PROBLEM DESCRIPTION –
The data below holds the lines to copy: everything from the line containing "c' = count_captured c rec ->" to the line containing "(** A record", both ends included, set down exactly.

THE INPUT –
(* ===== verification/CaptureFacts.v ===== *)
(** * Correctness of the capture side: bounds, identification chains, accounting *)
From S2P Require Import Prelude GoLib Record Capture.

Open Scope string_scope.

Lemma str_take_length_le n s : String.length (str_take n s) <= n.
Proof. rewrite str_length_take. lia. Qed.

Lemma str_take_take n m s : str_take n (str_take m s) = str_take (Nat.min n m) s.
Proof.
  revert n m. induction s as [|c s IH]; intros [|n] [|m]; simpl; try done. by rewrite IH.
Qed.

Lemma str_take_ge n s : String.length s <= n -> str_take n s = s.
Proof. revert n. induction s as [|c s IH]; intros [|n]; simpl; intros; try done; [lia|]. rewrite IH; [done|lia]. Qed.

(** C17. The captured body is always a prefix of what was sent, never longer
    than a positive cap, and the flags tell the truth: [truncated] exactly when
    more than the cap was sent, with original size [cap + 1]; otherwise the
    body is complete and its size exact. An error is returned only when the
    connection failed before the cap was passed. *)
Theorem CapBody_spec (r : Body) (capBytes : Z) :
  (capBytes < two63 - 1)%Z ->
  let sent := Z.of_nat (String.length (bd_data r)) in
  match CapBody r capBytes with
  | Ok (body, size, truncated) =>
      (exists rest, bd_data r = body +:+ rest) /\
      ((0 < capBytes)%Z -> (Z.of_nat (String.length body) <= capBytes)%Z) /\
      (truncated = true <-> (0 < capBytes < sent)%Z) /\
      (if truncated then Z.of_nat (String.length body) = capBytes /\ size = (capBytes + 1)%Z
       else body = bd_data r /\ size = sent /\ bd_fails r = false)
  | Err _ => bd_fails r = true /\ ((0 < capBytes)%Z -> (sent <= capBytes)%Z)
  end.
Proof.
  intros Hc sent. unfold CapBody, ReadAllLimited, ReadAll.
  destruct (Z.leb_spec capBytes 0) as [H0|H0].
  - destruct (bd_fails r) eqn:Ef; [split; [done|lia]|].
    split_and!; [exists ""; by rewrite str_app_nil_r | lia | split; [done|lia] | done..].
  - rewrite wrap_i64_id by (unfold in_i64, two63 in *; lia).
    destruct (Z.leb_spec (capBytes + 1) (Z.of_nat (String.length (bd_data r)))) as [Hl|Hl].
    + rewrite str_length_take. destruct (Z.leb_spec (Z.of_nat (Z.to_nat (capBytes + 1) `min` String.length (bd_data r))) capBytes); [lia|].
      rewrite str_take_take, str_length_take. split_and!; try lia.
      exists (str_drop (Z.to_nat capBytes `min` Z.to_nat (capBytes + 1)) (bd_data r)). by rewrite str_take_drop.
    + destruct (bd_fails r) eqn:Ef; [split; [done|lia]|].
      destruct (Z.leb_spec (Z.of_nat (String.length (bd_data r))) capBytes); [|lia].
      split_and!; [exists ""; by rewrite str_app_nil_r | lia | split; [done|lia] | done..].
Qed.

Lemma CapBody_spec_witness :
  CapBody (mkBody "hello" true) 3 = Ok ("hel", 4%Z, true) /\ exists rest, "hello" = "hel" +:+ rest.
Proof.
  assert (E : CapBody (mkBody "hello" true) 3 = Ok ("hel", 4%Z, true)) by (vm_compute; reflexivity).
  split; [exact E|]. pose proof (CapBody_spec (mkBody "hello" true) 3 ltac:(unfold two63; lia)) as H.
  cbv zeta in H. rewrite E in H. destruct H as [H _]. exact H.
Defined.

(** ** Identification *)

Lemma Split_sep a b : ContainsByte a "-" = false -> Split (a +:+ "-" +:+ b) "-" = a :: Split b "-".
Proof. apply Split_cons. Qed.

Section Chains.
Context `{Unicode}.

(** A version-00 traceparent whose trace id, lower-cased, is [id]. *)
Definition traceparent_of (s id : string) : Prop :=
  exists t span rest, s = "00" +:+ "-" +:+ t +:+ "-" +:+ span +:+ "-" +:+ rest /\
    ContainsByte t "-" = false /\ ContainsByte span "-" = false /\
    id = ToLower t /\ String.length id = 32 /\ str_forall is_hex id = true /\ id <> allZeroTraceID.

Lemma parseTraceparent_spec s id : parseTraceparent s = Some id <-> traceparent_of s id.
Proof.
  unfold parseTraceparent, traceparent_of. split.
  - pose proof (Join_Split s "-") as Hj. pose proof (Split_no_sep s "-") as Hs.
    destruct (Split s "-") as [|v [|t [|sp [|f fs]]]] eqn:E; try done. repeat case_step; try done. intros [= <-].
    bool_hyps. subst v. exists t, sp, (Join (f :: fs) "-"). split_and!; try done.
    + apply Hs. right. left.
    + apply Hs. do 2 right. left.
    + by apply Nat.eqb_eq.
  - intros (t & sp & rest & -> & Ht & Hsp & -> & Hl & Hh & Hz).
    rewrite (Split_sep "00"), (Split_sep t), (Split_sep sp) by done.
    destruct (Split rest "-") as [|f fs] eqn:E; [by destruct (Split_nonempty rest "-")|].
    rewrite Hl, Hh. cbn. by destruct (String.eqb_spec (ToLower t) allZeroTraceID).
Qed.

(** The first usable source of the correlation chain: the trace id of a
    version-00 [traceparent] (32 lower-case hex digits, not all zero), else a
    non-blank [X-Request-ID], else the generated id; the label names the source
    and a later one is used only when the earlier ones are unusable. *)
Definition correlation_chosen (h : header) (fresh id source : string) : Prop :=
  let tp := TrimSpace (Header_Get h TraceparentHeader) in
  let rid := TrimSpace (Header_Get h RequestIDHeader) in
  (source = CorrelationSourceTraceparent /\ traceparent_of tp id) \/
  (source = CorrelationSourceRequestID /\ (forall t, ~ traceparent_of tp t) /\ rid <> "" /\ id = rid) \/
  (source = CorrelationSourceSynthesized /\ (forall t, ~ traceparent_of tp t) /\ rid = "" /\ id = fresh).

Lemma IdentifyCorrelation_chain (h : header) (fresh : string) :
  let '(id, source) := IdentifyCorrelation h fresh in correlation_chosen h fresh id source.
Proof.
  unfold correlation_chosen. cbv zeta. unfold IdentifyCorrelation. set (tp := TrimSpace (Header_Get h TraceparentHeader)).
  set (rid := TrimSpace (Header_Get h RequestIDHeader)).
  destruct (String.eqb_spec tp "") as [E|E]; cbn [negb].
  2: destruct (parseTraceparent tp) as [t|] eqn:Et; [left; by rewrite <- parseTraceparent_spec|].
  all: assert (forall t, ~ traceparent_of tp t) by (intros t; rewrite <- parseTraceparent_spec, ?E, ?Et; done).
  all: destruct (String.eqb_spec rid "") as [Er|Er]; cbn [negb]; auto 10.
Qed.

(** A label a service may carry: trimmed, printable, lower-cased. *)
Definition service_label (raw v : string) : Prop :=
  v <> "" /\ v = ToLower (TrimSpace raw) /\ String.length (TrimSpace raw) <= maxServiceLabelBytes /\
  str_exists is_control (TrimSpace raw) = false.

Lemma SanitiseServiceLabel_spec raw :
  SanitiseServiceLabel raw <> "" -> service_label raw (SanitiseServiceLabel raw).
Proof.
  unfold SanitiseServiceLabel, service_label. intros Hne.
  destruct (String.eqb_spec (TrimSpace raw) ""); [done|]. cbn [orb] in *.
  destruct (Nat.ltb_spec maxServiceLabelBytes (String.length (TrimSpace raw))); [done|].
  by destruct (str_exists is_control (TrimSpace raw)) eqn:E.
Qed.

Definition host_of_header (h : header) : string :=
  match SplitHostPort (Header_Get h HostHeader) with Ok (x, _) => x | Err _ => Header_Get h HostHeader end.

(** The service label is never empty and its source is truthful: the
    configured header's sanitised value if it has one (at most 256 bytes, no
    control characters, lower-cased), else the sanitised host without its
    port, else ["unknown"], each step reached only when the previous ones gave
    nothing. *)
Definition service_chosen (h : header) (configured v source : string) : Prop :=
  let name := if String.eqb configured "" then DefaultServiceHeader else configured in
  (source = ServiceSourceHeader /\ service_label (Header_Get h name) v) \/
  (source = ServiceSourceHost /\ SanitiseServiceLabel (Header_Get h name) = "" /\
     service_label (host_of_header h) v) \/
  (source = ServiceSourceUnknown /\ v = UnknownService /\ SanitiseServiceLabel (Header_Get h name) = "" /\
     SanitiseServiceLabel (host_of_header h) = "").

Lemma IdentifyService_chain (h : header) (configured : string) :
  let '(v, source) := IdentifyService h configured in service_chosen h configured v source.
Proof.
  unfold service_chosen. cbv zeta. unfold IdentifyService. set (name := if String.eqb configured "" then _ else _). fold (host_of_header h).
  assert (E : (if String.eqb (Header_Get h name) "" then "" else SanitiseServiceLabel (Header_Get h name))
    = SanitiseServiceLabel (Header_Get h name)).
  { destruct (String.eqb_spec (Header_Get h name) "") as [->|]; done. }
  rewrite E. destruct (String.eqb_spec (SanitiseServiceLabel (Header_Get h name)) "") as [E1|E1]; cbn [negb].
  2:{ left. split; [done|]. by apply SanitiseServiceLabel_spec. }
  destruct (String.eqb_spec (SanitiseServiceLabel (host_of_header h)) "") as [E2|E2]; cbn [negb]; right; [by right|].
  left. split_and!; [done..|]. by apply SanitiseServiceLabel_spec.
Qed.

(** ** The handler *)

Lemma Enqueue_open q r :
  qu_closed q = false ->
  Enqueue q r = if (length (qu_buf q) <? qu_cap q)%nat
    then Some (mkQueue (qu_buf q ++ [r])%list (qu_cap q) (qu_dropped q) false, true)
    else Some (mkQueue (qu_buf q) (qu_cap q) (u64_incr (qu_dropped q)) false, false).
Proof. unfold Enqueue. by intros ->. Qed.

(** What one captured request does to queue and counters. *)
Inductive capture_outcome (q q' : Queue) (c c' : Counters) : option CapturedRequest -> Prop :=
| capture_body_error : q' = q -> c' = incBodyReadError c -> capture_outcome q q' c c' None
| capture_taken rec :
    length (qu_buf q) < qu_cap q ->
    q' = mkQueue (qu_buf q ++ [RRequest rec])%list (qu_cap q) (qu_dropped q) false ->
    c' = count_captured c rec ->
    capture_outcome q q' c c' (Some rec)
| capture_dropped rec :
    qu_cap q <= length (qu_buf q) ->
    q' = mkQueue (qu_buf q) (qu_cap q) (u64_incr (qu_dropped q)) false -> c' = c ->
    capture_outcome q q' c c' (Some rec).

(** The host part of an address, the whole address where there is none. *)
Definition address_host (addr host : string) : Prop :=
  (exists port, SplitHostPort addr = Ok (host, port)) \/ ((exists e, SplitHostPort addr = Err e) /\ host = addr).

(** A record that says what the request said, field by field: [d] is the clock
    reading and the ids drawn for it, [body], [size] and [trunc] what was read. *)
Record faithful (opts : HandlerOptions) (d : Draw) (r : Request) (body : string) (size : Z) (trunc : bool)
    (v : CapturedRequest) : Prop := {
  fa_id : cr_ID v = dw_id d;
  fa_timestamp : cr_Timestamp v = dw_now d;
  fa_method : cr_Method v = rq_Method r;
  fa_path : cr_Path v = rq_Path r;
  fa_query : cr_Query v = Some (rq_Query r);
  fa_headers : forall k, k <> HostHeader -> headers_of (cr_Headers v) !! k = rq_Header r !! k;
  fa_host : headers_of (cr_Headers v) !! HostHeader =
    (if String.eqb (rq_Host r) "" then rq_Header r !! HostHeader else Some [rq_Host r]);
  fa_cookies : cr_Cookies v = rq_Cookies r;
  fa_body : cr_Body v = body;
  fa_truncated : cr_BodyTruncated v = trunc;
  fa_size : cr_BodyOriginalSize v = size;
  fa_content_type : cr_ContentType v = Header_Get (rq_Header r) "Content-Type";
  fa_source : address_host (rq_RemoteAddr r) (cr_SourceIP v);
  fa_service : service_chosen (headers_of (cr_Headers v)) (ho_ServiceHeader opts) (cr_Service v) (cr_ServiceSource v);
  fa_correlation : correlation_chosen (headers_of (cr_Headers v)) (dw_corr d) (cr_CorrelationID v) (cr_CorrelationSource v)
}.

Lemma buildRecord_faithful opts d r body size trunc :
  faithful opts d r body size trunc (buildRecord d r body size trunc (ho_ServiceHeader opts)).
Proof.
  unfold buildRecord. set (h := if String.eqb (rq_Host r) "" then _ else _).
  pose proof (IdentifyService_chain h (ho_ServiceHeader opts)) as Hs.
  pose proof (IdentifyCorrelation_chain h (dw_corr d)) as Hc.
  destruct (IdentifyService _ _) as [??], (IdentifyCorrelation _ _) as [??].
  split; try done; cbn [cr_Headers headers_of cr_SourceIP]; unfold h.
  - intros k Hk. destruct (String.eqb (rq_Host r) ""); [done|]. apply lookup_insert_ne. by intros <-.
  - destruct (String.eqb (rq_Host r) ""); [done|]. apply lookup_insert_eq.
  - unfold address_host. destruct (SplitHostPort _) as [[host port]|e]; [left|right]; eauto.
Qed.

(** C18. The capture endpoint always answers 202 while the queue is open, and
    does exactly one of three things: count a body-read error and touch nothing
    else; hand one record to the queue and count it (with its service and
    correlation classification); or count a drop of the full queue and leave the
    captured-family counters alone. The record is faithful in every field: id
    and time as drawn, method, path, query, headers and cookies as sent with the
    request's host as Host header, the body as read, content type, source
    address without port, and service and correlation id from the first usable
    source of their chains. *)
Theorem captureHandler_outcome opts d r q c :
  qu_closed q = false ->
  exists q' c' rec, captureHandler opts d r q c = Some (202%Z, q', c') /\ capture_outcome q q' c c' rec /\
    match rec with
    | None => exists e, CapBody (rq_Body r) (ho_BodyCap opts) = Err e
    | Some v => exists body size trunc, CapBody (rq_Body r) (ho_BodyCap opts) = Ok (body, size, trunc) /\
        faithful opts d r body size trunc v
    end.
Proof.
  intros Ho. unfold captureHandler.
  destruct (CapBody (rq_Body r) (ho_BodyCap opts)) as [[[body size] trunc]|e] eqn:E.
  2:{ exists q, (incBodyReadError c), None. split_and!; [done | by constructor | eauto]. }
  pose proof (buildRecord_faithful opts d r body size trunc) as Hv.
  set (v := buildRecord d r body size trunc (ho_ServiceHeader opts)) in *.
  rewrite (Enqueue_open q (RRequest v) Ho). destruct (Nat.ltb_spec (length (qu_buf q)) (qu_cap q)) as [Hl|Hl].
  - eexists _, _, (Some v). split; [done|]. split; [by apply capture_taken|]. eauto.
  - eexists _, _, (Some v). split; [done|]. split; [by apply capture_dropped|]. eauto.
Qed.

End Chains.

Definition sample_http : Request :=
  mkRequest "POST" "/hook" ∅ (<["Host" := ["shop:80"]]> ∅) "shop:80" "10.1.2.3:999" [] (mkBody "hi" false).

Lemma captureHandler_outcome_witness :
  exists q' c' rec,
    captureHandler (H := ascii_unicode) (mkHandlerOptions "" 10) (mkDraw 5%Z "id" "corr") sample_http (NewQueue 1) NewCounters
      = Some (202%Z, q', c') /\ capture_outcome (NewQueue 1) q' NewCounters c' rec.
Proof.
  destruct (captureHandler_outcome (H := ascii_unicode) (mkHandlerOptions "" 10) (mkDraw 5%Z "id" "corr")
    sample_http (NewQueue 1) NewCounters eq_refl) as (q' & c' & rec & H1 & H2 & _).
  exists q', c', rec. split; [exact H1|exact H2].
Defined.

OUTPUT BELOW –
    c' = count_captured c rec ->
    capture_outcome q q' c c' (Some rec)
| capture_dropped rec :
    qu_cap q <= length (qu_buf q) ->
    q' = mkQueue (qu_buf q) (qu_cap q) (u64_incr (qu_dropped q)) false -> c' = c ->
    capture_outcome q q' c c' (Some rec).

(** The host part of an address, the whole address where there is none. *)
Definition address_host (addr host : string) : Prop :=
  (exists port, SplitHostPort addr = Ok (host, port)) \/ ((exists e, SplitHostPort addr = Err e) /\ host = addr).

(** A record that says what the request said, field by field: [d] is the clock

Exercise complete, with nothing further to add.